Print, exactly as they stand, the lines from the start of the listing to the line containing "(media_deletehashes : list", inclusive.

[[ DATA IN THIS EXERCISE open ]]

Definition add_media_to_album (album_deletehash media_deletehash : string)
  : Prog Response :=
  request (mkRequest POST
             (api_url +:+ "/3/album/" +:+ album_deletehash +:+ "/add")
             {[ "client_id" := JStr client_id ]}
             (JsonBody (JObj {[ "deletehashes" := JStr media_deletehash ]}))).

Definition arrange_album (album_deletehash cover_media_id : string)
    (media_deletehashes : list string) : Prog Response :=
  request (mkRequest PUT (api_url +:+ "/3/album/" +:+ album_deletehash)
             {[ "client_id" := JStr client_id ]}
             (JsonBody (JObj {[ "cover" := JStr cover_media_id;
                                "deletehashes" :=
                                  JArr (JStr <$> media_deletehashes) ]}))).

Definition check_captcha (total_upload : Z)
    (g_recaptcha_response : option string) : Prog Response :=
  request (mkRequest POST (api_url +:+ "/3/upload/checkcaptcha")
             {[ "client_id" := JStr client_id ]}
             (JsonBody (JObj {[ "total_upload" := JNum total_upload;
                                "g-recaptcha-response" :=
                                  opt_str g_recaptcha_response ]}))).
End Client.
End Imgur.

Module Streamja.
Section Client.
Context `{Lib : PyLib}.

Definition base_url : string := "https://streamja.com".

Definition generate_upload_shortcode : Prog Response :=
  request (mkRequest POST (base_url +:+ "/shortId.php") ∅
                     (DataBody {[ "new" := JNum 1 ]})).

Definition upload_video (video_content : list byte) (video_filename : string)
  : Prog Response :=
  res ← generate_upload_shortcode;
  if ok res then
    res_json ← await_json res;
    has ← contains res_json "error";
    if negb has then
      let form_data :=
        [ mkField "file" (FileContent video_content)
                  (guess_type video_filename) (Some video_filename) ] in
      shortId ← getitem res_json "shortId";
      if accepts_query shortId then
        request (mkRequest POST (base_url +:+ "/upload.php")
                           {[ "shortId" := shortId ]}
                           (FormBody form_data))
      else Raise TypeError
    else Ret res
  else Ret res.

Definition page_request (video_id : string) : Request :=
  mkRequest GET (base_url +:+ "/" +:+ video_id) ∅ NoBody.

Definition get_video (video_id : string) : Prog Response :=
  res ← request (page_request video_id);
  if negb (ok res) then Ret res
  else
    tag ← getitem0 (find_all "source" ∅ (html_parser (text res)));
    src ← tag_getitem tag "src";
    session_get src.
End Client.
End Streamja.

Module Streamwo.
Section Client.
Context `{Lib : PyLib}.

Definition base_url : string := "https://streamwo.com".

Definition page_request (video_id : string) : Request :=
  mkRequest GET (base_url +:+ "/" +:+ video_id) ∅ NoBody.

Definition get_video (video_id : string) : Prog Response :=
  res ← request (page_request video_id);
  if negb (ok res) then Ret res
  else
    tag ← getitem0 (find_all "source" ∅ (html_parser (text res)));
    src ← tag_getitem tag "src";
    session_get src.

(** [string.ascii_letters] and [string.digits] *)
Definition ascii_letters : string :=
  "abcdefghijklmnopqrstuvwxyzABCDEFGHIJKLMNOPQRSTUVWXYZ".
Definition digits : string := "0123456789".

(** [random.choice(seq)] on a non-empty string, for the draw [r] of the
    generator: [seq[_randbelow(len(seq))]], an index below the length. *)
Definition choice (r : nat) (seq : string) : ascii :=
  default "000"%char (String.get (r mod String.length seq) seq).

(** ["".join([choice(ascii_letters + digits) for _ in range(7)])], where
    [draws i] is the draw of the [i]-th call of [choice]. *)
Definition generate_upload_id (draws : nat → nat) : string :=
  string_of_list_ascii
    ((λ i, choice (draws i) (ascii_letters +:+ digits)) <$> seq 0 7).

Definition upload_request (upload_id : string) (video_content : list byte)
    (video_filename : string) : Request :=
  mkRequest POST (base_url +:+ "/index.php")
    {[ "action" := JStr "upload"; "id" := JStr upload_id ]}
    (FormBody [ mkField "file" (FileContent video_content)
                        (guess_type video_filename) (Some video_filename) ]).

Definition upload_video (draws : nat → nat) (video_content : list byte)
    (video_filename : string) : Prog Response :=
  request (upload_request (generate_upload_id draws) video_content
             video_filename).
End Client.
End Streamwo.

Module Streamff.
Section Client.
Context `{Lib : PyLib}.

Definition base_url : string := "https://streamff.com".

Definition generate_link_request : Request :=
  mkRequest POST (base_url +:+ "/api/videos/generate-link") ∅ NoBody.

Definition generate_link : Prog Response := request generate_link_request.

Definition upload_request (link : string) (video_content : list byte)
    (video_filename : string) : Request :=
  mkRequest POST (base_url +:+ "/api/videos/upload/" +:+ link) ∅
    (FormBody [ mkField "file" (FileContent video_content)
                        (guess_type video_filename) (Some video_filename) ]).

Definition upload_video (video_content : list byte) (video_filename : string)
  : Prog Response :=
  res ← generate_link;
  if negb (ok res) then Raise (ValueError "Unexpected response!")
  else request (upload_request (text res) video_content video_filename).

Definition page_request (video_id : string) : Request :=
  mkRequest GET (base_url +:+ "/api/videos/" +:+ video_id) ∅ NoBody.

Definition get_video (video_id : string) : Prog Response :=
  res ← request (page_request video_id);
  if negb (ok res) then Ret res
  else
    res_json ← await_json res;
    videoLink ← getitem res_json "videoLink";
    request (mkRequest GET (base_url +:+ py_str videoLink) ∅ NoBody).
End Client.
End Streamff.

[[ DATA IN THIS EXERCISE closed ]]

» FINISHED EXERCISE
Definition add_media_to_album (album_deletehash media_deletehash : string)
  : Prog Response :=
  request (mkRequest POST
             (api_url +:+ "/3/album/" +:+ album_deletehash +:+ "/add")
             {[ "client_id" := JStr client_id ]}
             (JsonBody (JObj {[ "deletehashes" := JStr media_deletehash ]}))).

Definition arrange_album (album_deletehash cover_media_id : string)
    (media_deletehashes : list string) : Prog Response :=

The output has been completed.